0x00000000004004cc in main () at 1test.c:10
10 *mat = (int *)malloc(sizeof(int)*row);
Note: gcc version 4.5.2
Upvotes: 4
Views: 24351
Reputation: 194
Compiler would have told it with -Wall
$ gcc -Wall y.c
y.c: In function ‘main’:
y.c:14:1: warning: control reaches end of non-void function [-Wreturn-type]
y.c:11:8: warning: ‘mat’ is used uninitialized in this function [-Wuninitialized]
Upvotes: 2
Reputation: 1187
Here's what:
mat
is a double pointer and it is uninitialized (or NULL).
When you dereference it:
*mat = (int *)malloc(sizeof(int)*row);
you are dereferencing a NULL value and trying to assign to it, causing the segmentation fault.

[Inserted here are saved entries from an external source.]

Definition nonempty (s : gostring) : bool := match s with [] => false | _ => true end.

(** One label of a domain pattern: [range label] runs over the string, [i]
    being the byte offset; a hyphen may not be first or last. *)
Fixpoint validLabelChars (i n : nat) (label : gostring) : bool :=
  match label with
  | [] => true
  | c :: rest =>
    (if beqb c x2d then negb ((i =? 0)%nat || (i =? n - 1)%nat)
     else is_lower c || is_digit c)
    && validLabelChars (S i) n rest
  end.

Definition validLabel (label : gostring) : bool :=
  nonempty label && (length label <=? 63)%nat && negb (has_char x2a label)
  && validLabelChars 0 (length label) label.

Definition core_of (d : gostring) : gostring := if has_prefix [x2e] d then drop 1 d else d.

Definition validateDomain (d : gostring) : bool :=
  let core := core_of d in
  nonempty core && (length core <=? 253)%nat && forallb validLabel (split_on x2e core).

Section engine.
Context (unicode_lower : gostring → gostring).

Definition ToLower (s : gostring) : gostring := to_lower unicode_lower s.

Definition validateRule (r : Rule) : res rule_error Rule :=
  if negb (nonempty (Action r)) then Err ErrActionRequired
  else match ParseOutboundKind (Action r) with
  | None => Err ErrActionUnknown
  | Some _ =>
    if nonempty (Fallback r) && negb (streqb (Fallback r) (lit "direct")) then Err ErrFallbackValue
    else if nonempty (Fallback r) && negb (streqb (Action r) (lit "warp")) then Err ErrFallbackAction
    else
      let m := rMatch r in
      if negb (nonempty (Domain m) || nonempty (Keyword m) || nonempty (IPCIDR m)) then Err ErrNoCriterion
      else if nonempty (Domain m) && negb (validateDomain (Domain m)) then Err ErrDomain
      else
        let r := if nonempty (Domain m) then
                   let dom := ToLower (Domain m) in
                   if has_prefix [x2e] dom then r <| mDom := drop 1 dom |> <| mDomSuffix := true |>
                   else r <| mDom := dom |>
                 else r in
        let r := r <| mKW := ToLower (Keyword m) |> in
        match (if nonempty (IPCIDR m) then
                 match ParseCIDR (IPCIDR m) with
                 | None => Err ErrCIDR
                 | Some c => Ok (r <| mCIDR := Some c |>)
                 end
               else Ok r) with
        | Err e => Err e
        | Ok r =>
          if (PortMin m <? 0) || (PortMin m >? 65535) then Err ErrPortMin
          else if (PortMax m <? 0) || (PortMax m >? 65535) then Err ErrPortMax
          else if (PortMin m >? 0) && (PortMax m >? 0) && (PortMin m >? PortMax m) then Err ErrPortOrder
          else Ok r
        end
  end.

First initialize mat with a pointer to list of (int*) pointers. Then individually take each pointer in the list and allocate (int) space for each.
mat = (int *)malloc(cols*sizeof(int *));
for (i=0;i<cols;i++)
mat[i] = malloc(rows*sizeof(int))
Upvotes: 0
Reputation: 320371
The common malloc
idiom is as folows: to allocate an array of n
elements pointed by pointer p
use the following universal syntax
p = malloc(n * sizeof *p);
That will help you to avoid errors as the one in your code. Note the key points here: don't cast the result of malloc
and don't use types under sizeof
. And in general: as much as possible, avoid mentioning types anywhere outside declarations.
In your case the first allocation should look as
mat = malloc(row * sizeof *mat);
The allocations inside the cycle should look as
for (i = 0; i < row; ++i)
mat[i] = malloc(col * sizeof *mat[i]);
The important benefit of this approach is that the code is type-independent: at any moment you can change the declaration of mat
from int **mat
to, say, double **mat
, but the allocation code will continue to remain valid - you won't have to make any changes there.
Upvotes: 10
Reputation: 7044
Instead of
*mat = (int *)malloc(sizeof(int)*row);
I think you want
mat = (int **)malloc(sizeof(int *) * row);
As it is, you are dereferencing mat which is uninitialized. You need to malloc() mat before you deference it.
You can leave the cast off the malloc as well:
mat = malloc(sizeof(int *) * row);
As well as the sizeof(int *) reference:
mat = malloc( row * sizeof(*mat));
Upvotes: 3
Reputation: 794
In the line *mat = (int *) malloc(sizeof(int)*row);
you are trying to dereference mat. mat is currently uninitialized.